→ Problem to solve: Where the line with "destruct lo as" appears below, start writing out lines exactly, and finish with the line with "apply andb_true_iff in", which is included; write out nothing else.

Stored items

□ □ □ □ □

(** On canonical mantissas the order by exponent, then by mantissa, is the
    order of the values: it is the order of the mantissas brought to a
    common exponent. *)
Lemma aligned_le (m1 : positive) (e1 : Z) (m2 : positive) (e2 : Z) :
  canonical_mantissa p em m1 e1 = true ->
  canonical_mantissa p em m2 e2 = true ->
  (e1 < e2)%Z \/ (e1 = e2 /\ (m1 <= m2)%positive) ->
  (Zpos (fst (shl_align m1 e1 (Z.min e1 e2)))
   <= Zpos (fst (shl_align m2 e2 (Z.min e1 e2))))%Z.
Proof.
  intros H1 H2 Hle.
  destruct (canonical_digits m1 e1 H1) as (Hd1 & He1 & _).
  destruct (canonical_digits m2 e2 H2) as (Hd2 & He2 & Hn2).
  destruct (shl_align_spec m1 e1 (Z.min e1 e2)) as (_ & V1 & _); [lia|].
  destruct (shl_align_spec m2 e2 (Z.min e1 e2)) as (_ & V2 & _); [lia|].
  rewrite V1, V2.
  destruct Hle as [Hlt | [-> Hm]].
  - rewrite Z.min_l by lia. rewrite Z.sub_diag, Z.pow_0_r, Z.mul_1_r.
    assert (B1 := digits2_pos_bounds m1). assert (B2 := digits2_pos_bounds m2).
    rewrite (Hn2 ltac:(lia)) in B2.
    assert (P1 : (2 ^ Zpos (digits2_pos m1) <= 2 ^ p)%Z)
      by (apply Z.pow_le_mono_r; lia).
    assert (P2 : (2 ^ 1 <= 2 ^ (e2 - e1))%Z)
      by (apply Z.pow_le_mono_r; lia).
    assert (P3 : (2 ^ p = 2 * 2 ^ (p - 1))%Z).
    { replace p with (Z.succ (p - 1)) at 1 by lia.
      apply Z.pow_succ_r. lia. }
    change (2 ^ 1)%Z with 2%Z in P2.
    assert (P4 : (Zpos m2 * 2 <= Zpos m2 * 2 ^ (e2 - e1))%Z)
      by (apply Z.mul_le_mono_nonneg_l; lia).
    lia.
  - rewrite Z.min_id, Z.sub_diag, Z.pow_0_r. lia.
Qed.

Lemma binary_normalize_nonneg (D e : Z) :
  (0 <= D)%Z -> fle fzero (binary_normalize p em D e false) = true.
Proof.
  intro HD. destruct D as [|q|q]; try lia; [reflexivity|].
  cbn [binary_normalize]. apply sign_clear_not_nan_nonneg.
  - apply binary_round_sign_clear.
  - unfold binary_round. destruct (shl_align _ _ _) as [mz ez].
    apply binary_round_aux_not_nan. lia.
Qed.

Lemma SFsub_not_negative (x lo : spec_float) :
  valid_binary p em x = true -> valid_binary p em lo = true ->
  isfinite x = true -> isfinite lo = true ->
  SFleb lo x = true ->
  fle fzero (SFsub p em x lo) = true.
Proof.
  intros Vx Vl Fx Fl Hle.
  destruct x as [sx| | |sx mx ex]; try discriminate;
    destruct lo as [sl| | |sl ml el]; try discriminate.
  - destruct sx, sl; reflexivity.
  - destruct sl; [reflexivity | discriminate].
  - destruct sx; [discriminate | reflexivity].
  - cbn [valid_binary] in Vx, Vl. unfold bounded in Vx, Vl.
    apply andb_true_iff in Vx, Vl. destruct Vx as [Cx _], Vl as [Cl _].
    unfold SFsub. apply binary_normalize_nonneg.
    unfold SFleb, SFcompare in Hle.
    change (Pos.compare_cont Eq ml mx) with (Pos.compare ml mx) in Hle.
    destruct sx, sl; cbn [cond_Zopp]; try discriminate; try lia.
    + (* both negative *)
      assert (Hord : (ex < el)%Z \/ (ex = el /\ (mx <= ml)%positive)).
      { destruct (Z.compare_spec el ex); try discriminate;
          [right | left; lia].
        split; [lia|]. destruct (Pos.compare_spec ml mx);
          try discriminate; lia. }
      assert (H := aligned_le mx ex ml el Cx Cl Hord). lia.
    + (* both positive *)
      assert (Hord : (el < ex)%Z \/ (el = ex /\ (ml <= mx)%positive)).
      { destruct (Z.compare_spec el ex); try discriminate;
          [right | left; lia].
        split; [lia|]. destruct (Pos.compare_spec ml mx);
          try discriminate; lia. }
      assert (H := aligned_le ml el mx ex Cl Cx Hord).
      rewrite Z.min_comm in H. lia.
Qed.

End Canonical.

(** ** Denominators and quotients *)

Lemma eps_above_emin (d : dtype) :
  exists m e, eps d = S754_finite false m e /\
              (emin (prec d) (emax d) < Zpos (digits2_pos m) + e)%Z.
Proof. destruct d; vm_compute; eexists; eexists; split; reflexivity. Qed.

Lemma prec_positive (d : dtype) : (0 < prec d)%Z.
Proof. destruct d; reflexivity. Qed.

□ □ □ □ □

→ Written response:
    destruct lo as [sl| | |sl ml el]; try discriminate.
  - destruct sx, sl; reflexivity.
  - destruct sl; [reflexivity | discriminate].
  - destruct sx; [discriminate | reflexivity].
  - cbn [valid_binary] in Vx, Vl. unfold bounded in Vx, Vl.
    apply andb_true_iff in Vx, Vl. destruct Vx as [Cx _], Vl as [Cl _].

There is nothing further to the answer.